Komentarze
Polityka
Strona główna
Świat
Zmęczeni zwycięstwami
29 kwietnia 2025
16 marca 2023
U progu roku wyborczego panuje przekonanie, że nadchodzi zmiana rządu w Polsce. Zjednoczona Prawica od wielu miesięcy nie osiąga w sondażach pułapu poparcia gwarantującego samodzielne rządy. W debacie publicznej psefologowie prognozują także brak zdolności koalicyjnej prawicy. W przypadku, gdyby do Sejmu nie weszły pozostałe ugrupowania prawicowe, PiS miałby utracić władzę.
Co więcej, od ponad roku mamy do czynienia z techniczną większością, a więc rządem tylko z pozoru.
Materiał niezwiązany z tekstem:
(* ===== verification/PrivilegeDiff.v ===== *)
(** * pkg/rwclient/privilege_snapshot.go and privilege_diff.go

    The privileges a user has are read from the catalog, compared with the declared
    ones, and the difference is turned into GRANT and REVOKE statements. The rows a
    query returns are an argument; an [error] of the query or of the scan of a row is a
    string. The privileges missing on either side are found by ranging over a Go map:
    their order is the parameter [RangeOrder]. *)

From S2P Require Import Prelude GoStrings ApiTypes ApiUser Acl SqlBuilder.

(** ** Definitions: the snapshot *)

Record ObjectPrivilege := {
  op_Name : string;
  op_Privileges : list string;
  op_WithGrantOption : bool;
}.

Record SchemaPrivilegeSnapshot := {
  sps_Name : string;
  sps_Privileges : list string;
  sps_WithGrantOption : bool;
  sps_Tables : list ObjectPrivilege;
  sps_Views : list ObjectPrivilege;
  sps_MaterializedViews : list ObjectPrivilege;
  sps_Sources : list ObjectPrivilege;
}.

Record DatabasePrivilegeSnapshot := {
  dps_Name : string;
  dps_Privileges : list string;
  dps_WithGrantOption : bool;
  dps_Schemas : list SchemaPrivilegeSnapshot;
}.

Record UserPrivilegeSnapshot := {
  ups_UserName : string;
  ups_Databases : list DatabasePrivilegeSnapshot;
}.

(** A row [(name, acl)] of the catalog, as [rows.Scan] delivers it; a null list is
    [None]. *)
Definition catalog_row : Type := result string (string * option string).

(** The answer to a query: the rows that [rows.Next] delivers. [rows.Err] is not read
    by the code. *)
Definition query_answer : Type := result string (list catalog_row).

(** The loop over the privileges of one entry: the names that are known, and whether
    one of them has the grant option. *)
Definition known_privileges (mapChar : string -> string) (ps : list PrivilegeGrant)
  : list string * bool :=
  foldl (fun acc p =>
           let privType := mapChar (pg_Privilege p) in
           if bool_decide (privType = "") then acc
           else (acc.1 ++ [privType], acc.2 || pg_WithGrantOption p)) ([], false) ps.

(** The entries of a user in an access control list. *)
Definition user_entries (userName acl : string) : list UserPrivileges :=
  filter (fun up => up_User up = userName) (ParseACL acl).

(** The loop over the rows of a query, with the function of one row. *)
Fixpoint fetch_rows {S} (step : string -> string -> S -> S) (rows : list catalog_row) (s : S)
  : result string S :=
  match rows with
  | [] => Ok s
  | Err e :: _ => Err e
  | Ok (_, None) :: rows' => fetch_rows step rows' s
  | Ok (name, Some acl) :: rows' => fetch_rows step rows' (step name acl s)
  end.

Definition schema_step (userName name acl : string) (results : list SchemaPrivilegeSnapshot)
  : list SchemaPrivilegeSnapshot :=
  foldl (fun results up =>
           match known_privileges MapCharToSchemaPrivilege (up_Privileges up) with
           | ([], _) => results
           | (privs, grantOption) =>
               results ++ [{| sps_Name := name; sps_Privileges := privs;
                              sps_WithGrantOption := grantOption; sps_Tables := [];
                              sps_Views := []; sps_MaterializedViews := []; sps_Sources := [] |}]
           end) results (user_entries userName acl).

Definition fetchSchemaPrivs (answer : query_answer) (userName : string)
  : result string (list SchemaPrivilegeSnapshot) :=
  rows ← answer; fetch_rows (schema_step userName) rows [].

Definition object_step (userName name acl : string) (results : list ObjectPrivilege)
  : list ObjectPrivilege :=
  foldl (fun results up =>
           match known_privileges MapCharToTablePrivilege (up_Privileges up) with
           | ([], _) => results
           | (privs, grantOption) =>
               results ++ [{| op_Name := name; op_Privileges := privs;
                              op_WithGrantOption := grantOption |}]
           end) results (user_entries userName acl).

(** [db catalogTable schemaName] is the answer to the query for a catalog table. *)
Definition fetchObjectPrivs (db : string -> string -> query_answer)
    (catalogTable schemaName userName : string) : result string (list ObjectPrivilege) :=
  rows ← db catalogTable schemaName; fetch_rows (object_step userName) rows [].

Definition database_step (userName name acl : string) (results : gmap string (list string * bool))
  : gmap string (list string * bool) :=
  foldl (fun results up =>
           <[name := known_privileges MapCharToDatabasePrivilege (up_Privileges up)]> results)
    results (user_entries userName acl).

Definition fetchDatabasePrivileges (answer : query_answer) (userName : string)
  : result string (gmap string (list string * bool)) :=
  rows ← answer; fetch_rows (database_step userName) rows ∅.

Definition fetch_objects_of (db : string -> string -> query_answer) (userName : string)
    (s : SchemaPrivilegeSnapshot) : result string SchemaPrivilegeSnapshot :=
  tables ← fetchObjectPrivs db "rw_tables" (sps_Name s) userName;
  views ← fetchObjectPrivs db "rw_views" (sps_Name s) userName;
  mvs ← fetchObjectPrivs db "rw_materialized_views" (sps_Name s) userName;
  sources ← fetchObjectPrivs db "rw_sources" (sps_Name s) userName;
  mret {| sps_Name := sps_Name s; sps_Privileges := sps_Privileges s;
          sps_WithGrantOption := sps_WithGrantOption s; sps_Tables := tables;
          sps_Views := views; sps_MaterializedViews := mvs; sps_Sources := sources |}.

Fixpoint fetch_all_objects (db : string -> string -> query_answer) (userName : string)
    (ss : list SchemaPrivilegeSnapshot) : result string (list SchemaPrivilegeSnapshot) :=
  match ss with
  | [] => Ok []
  | s :: ss' =>
      s ← fetch_objects_of db userName s;
      rest ← fetch_all_objects db userName ss';
      mret (s :: rest)
  end.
Jak pokazuje impas w sprawie funduszy europejskich, PiS nie jest w stanie przekroczyć już bariery politycznej niemożności. Osławiony imposybilizm zatriumfował nad PiS-em, choć to Jarosław Kaczyński chciał go pokonać.
Upraszczając perspektywę najbliższych przedwyborczych miesięcy, PiS zaprzągł w swoje sanie cztery konie politycznej apokalipsy:
Skłonni więc jesteśmy myśleć, że podobnie jak wiele razy w przeszłości, to nie opozycja ma wygrać, ale rząd zapewne upadnie pod ciężarem wyzwań i negatywnych reakcji wyborców.
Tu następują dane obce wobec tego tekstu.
(* ===== verification/UserPrivileges.v ===== *)
(** * pkg/controller/risingwave_user_controller.go: applying the privileges

    [applyPrivileges] compares the catalog of every database with the declared grants,
    collects the statements of every database in a map, and executes them, switching the
    session's database as needed. A Go map that is ranged over is visited in the order of
    [RangeOrder]. *)

From S2P Require Import Prelude GoStrings ApiTypes ApiUser SqlBuilder PrivilegeDiff UserState.

(** ** Definitions: the objects of a schema *)

(** The conversions of the other kinds to table privileges. *)
Definition to_table_privilege {k} (p : NestedPrivilege k) : NestedTablePrivilege :=
  {| np_Name := np_Name p; np_Privileges := np_Privileges p;
     np_WithGrantOption := np_WithGrantOption p |}.
Definition toViewPrivs (l : list NestedViewPrivilege) : list NestedTablePrivilege :=
  to_table_privilege <$> l.
Definition toMVPrivs (l : list NestedMaterializedViewPrivilege) : list NestedTablePrivilege :=
  to_table_privilege <$> l.
Definition toSourcePrivs (l : list NestedSourcePrivilege) : list NestedTablePrivilege :=
  to_table_privilege <$> l.

(** [var x T; for _, y := range l { if y.Name == name { x = y; break } }]. *)
Definition first_named {A} (name : A -> string) (n : string) (l : list A) : option A :=
  snd <$> find_index (fun x => bool_decide (name x = n)) l.

(** [toGrant] and [toRevoke]. *)
Record dbStatements := {
  toGrant : list string;
  toRevoke : list string;
}.

Definition no_statements : dbStatements := {| toGrant := []; toRevoke := [] |}.
Definition append_statements (a b : dbStatements) : dbStatements :=
  {| toGrant := toGrant a ++ toGrant b; toRevoke := toRevoke a ++ toRevoke b |}.
Definition of_diff (d : PrivilegeDiff) : dbStatements :=
  {| toGrant := pd_ToGrant d; toRevoke := pd_ToRevoke d |}.

Definition empty_object : ObjectPrivilege :=
  {| op_Name := ""; op_Privileges := []; op_WithGrantOption := false |}.
Definition empty_schema : SchemaPrivilegeSnapshot :=
  {| sps_Name := ""; sps_Privileges := []; sps_WithGrantOption := false; sps_Tables := [];
     sps_Views := []; sps_MaterializedViews := []; sps_Sources := [] |}.
Definition empty_database : DatabasePrivilegeSnapshot :=
  {| dps_Name := ""; dps_Privileges := []; dps_WithGrantOption := false; dps_Schemas := [] |}.

Definition revoke_all (target name userName : string) : string :=
  "REVOKE ALL ON " +:+ target +:+ " " +:+ QuoteIdentifier name +:+ " FROM " +:+ QuoteUser userName.

Section privileges.
Context `{O : RangeOrder}.

Definition object_statements (userName schemaName objectType : string)
    (actual : list ObjectPrivilege) (desired : list NestedTablePrivilege) (oName : string)
  : dbStatements :=
  match first_named np_Name oName desired with
  | None => {| toGrant := []; toRevoke := [revoke_all objectType oName userName] |}
  | Some d =>
      of_diff (CalculateObjectDiff userName schemaName objectType
        (default empty_object (first_named op_Name oName actual)) oName (np_Privileges d))
  end.

(** [site] tells the loops over different schemas apart. *)
Definition reconcileObjectPrivileges (site userName schemaName objectType : string)
    (actual : list ObjectPrivilege) (desired : list NestedTablePrivilege) (acc : dbStatements)
  : dbStatements :=
  foldl (fun acc oName =>
           append_statements acc (object_statements userName schemaName objectType actual desired oName))
    acc
    (range_keys (site +:+ objectType)
       (list_to_set (op_Name <$> actual) ∪ list_to_set (np_Name <$> desired))).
Podobne przekonanie o nieuchronności sukcesu niejednokrotnie zaprowadziło już formacje centrowe, które przewodzą dziś w opozycji na manowce. Jeśli przegrane kampanie z 2015 r. wydają się zbyt odległe w czasie, to można zerknąć na zjednoczone siły opozycji węgierskiej, które mimo obiecujących sondaży na pół roku przed głosowaniem poległy, tracąc w dodatku setki tysięcy głosów w stosunku do wyborów cztery lata wcześniej.
Dlatego proponujemy polskiej opozycji ćwiczenie z wyobraźni. Aby wygrać wybory w 2023 r. trzeba być przygotowanym na klęskę.
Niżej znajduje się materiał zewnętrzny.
Lemma connect_and_reconcile_finishes r :
  cluster_known r -> finishes connect_and_reconcile r.
Proof.
  intros Hc. unfold connect_and_reconcile, finishes. apply wp_bind.
  eapply wp_mono; [by apply establishConnection_spec|]. intros res r1 [[Hm Hs Hu Hp Hcs Hrw Ht] Hw].
  assert (forall res tr, normal_end r1 res tr -> normal_end r res tr) as Hend
    by (intros res' tr; by apply normal_end_same).
  rewrite <-Ht. destruct res as [[]|e].
  - unfold with_close. apply wp_bind.
    eapply wp_mono; [apply reconcile_connected_finishes; by apply Hw|].
    intros res r2 (tr & Htr & He). apply wp_bind, wp_modify, wp_ret. exists tr. eauto.
  - eapply wp_mono; [by apply fail_finishes|]. intros res r2 (tr & Htr & He). exists tr. eauto.
Qed.

(** One of the references is given. *)
Definition has_reference (u : RisingWaveUser) : Prop :=
  is_Some (us_RisingWaveRef (u_Spec u)) \/ is_Some (us_ConnectionRef (u_Spec u)).

Lemma uses_connection_iff r :
  usesConnectionRef r = true <-> is_Some (us_ConnectionRef (u_Spec (r_user r))).
Proof.
  unfold usesConnectionRef. destruct (us_ConnectionRef _); split; done.
Qed.

Lemma reconcileNormal_finishes r : has_reference (r_user r) -> finishes reconcileNormal r.
Proof.
  intros Href. unfold reconcileNormal, finishes. apply wp_bind, wp_gets. unfold id.
  destruct (bool_decide_reflect (risingWaveUserFinalizer ∈ om_Finalizers (u_Meta (r_user r))));
    cbn [negb]; [|by apply update_then_finishes].
  destruct (usesConnectionRef r) eqn:Hu.
  { apply connect_and_reconcile_finishes. by left. }
  destruct Href as [[ref Href]|Hc]; [|apply uses_connection_iff in Hc; congruence].
  unfold or_fail. apply wp_bind. eapply wp_mono; [by apply fetchRisingWave_spec|].
  intros res r1 (rw & -> & Hres & _).
  assert (forall m, finishes m (set_risingWave (Some rw) r) ->
    wp m (fun res r' => exists tr, r_trace r' = r_trace r ++ tr /\ normal_end r res tr)
      (set_risingWave (Some rw) r)) as Hlift.
  { intros m Hm. eapply wp_mono; [exact Hm|]. intros res' r' (tr & Htr & He). exists tr.
    split; [done|]. by eapply normal_end_same; [..|exact He]. }
  destruct res as [[]|err]; apply Hlift; [|by apply fail_finishes].
  unfold finishes. apply wp_bind, wp_gets. destruct (isRisingWaveReady _).
  - apply connect_and_reconcile_finishes. right. cbn. eauto.
  - unfold setPhase. apply wp_bind, wp_modify, wp_bind. eapply wp_mono; [apply setCondition_spec|].
    intros [] r2 (_ & Ho & cs & k & ->). eapply wp_mono; [apply updateStatus_then_spec|].
    intros res' r3 [Htr Hr]. cbn in Htr. eexists. split; [exact Htr|].
    apply (end_pending _ _ []); [constructor| |by destruct Hr as [->|[? ->]]].
    split; [done|]. intros t _ Hne. by apply Ho.
Qed.

(** ** Lemmas: deletion *)

(** What a deletion did: the phase is set in memory, and the trace tells the rest. *)
Definition deleted_object (u : RisingWaveUser) (u' : RisingWaveUser) : Prop :=
  u_Spec u' = u_Spec u /\
  om_Finalizers (u_Meta u') =
    filter (fun f => f <> risingWaveUserFinalizer) (om_Finalizers (u_Meta u)).

Definition drop_event (u : RisingWaveUser) : event := EvExec (BuildDropUserSQL (getUserName u)).

(** The database cannot be reached: the cluster is not running, or connecting fails. *)
Definition unreachable (r : RisingWaveUserReconciler) : Prop :=
  (exists rw, r_risingWave r = Some rw /\ isRisingWaveReady r = false) \/
  (exists e r', establishConnection r = Done (Err e, r')).

(** The state of the deletion of [u] once its cluster is known: there is none to know when the
    user has the address of a database of its own, and else it is the one the API server has. *)
Definition after_fetch (u : RisingWaveUser) (r : RisingWaveUserReconciler) : Prop :=
  exists rw, r = set_risingWave rw (set_user (set_u_Status (set_ust_Phase PhaseDeleting (u_Status u)) u)
                                     (new_reconciler u)) /\
    match us_ConnectionRef (u_Spec u) with
    | Some _ => rw = None
    | None => exists ref cluster, us_RisingWaveRef (u_Spec u) = Some ref /\ rw = Some cluster /\
        get_RisingWave [] (or_namespace (rwr_Namespace ref) (om_Namespace (u_Meta u))) (rwr_Name ref)
          = Ok cluster
    end.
Możemy rozegrać we własnych głowach kilka partii politycznych szachów, które celowo kończą się porażką. Takie realistyczne scenariusze, oparte o rzeczywiste dane i trendy, przygotowują sztabowcy NATO oraz stratedzy z ambitnych przedsiębiorstw po to, by mieć gotowe plany obrony i wykorzystania szans mimo niesprzyjających okoliczności – foresight strategiczny, to filozofia działania w imię znanego powiedzenia, że kto chce pokoju musi szykować się do wojny.
Sytuacja Polski w Europie, w której toczy się prawdziwa wojna zabrania myślenia, że byle tylko PiS nie miał większości, a „jakoś to będzie”. Otóż nie – wcale nie będzie dobrze, ani nawet tak sobie – nawet jeśli pod koniec roku PiS straci władzę. Prawo i Sprawiedliwość jest mimo wszystko liderem sondaży, a opozycja może przegrać na co najmniej trzy sposoby.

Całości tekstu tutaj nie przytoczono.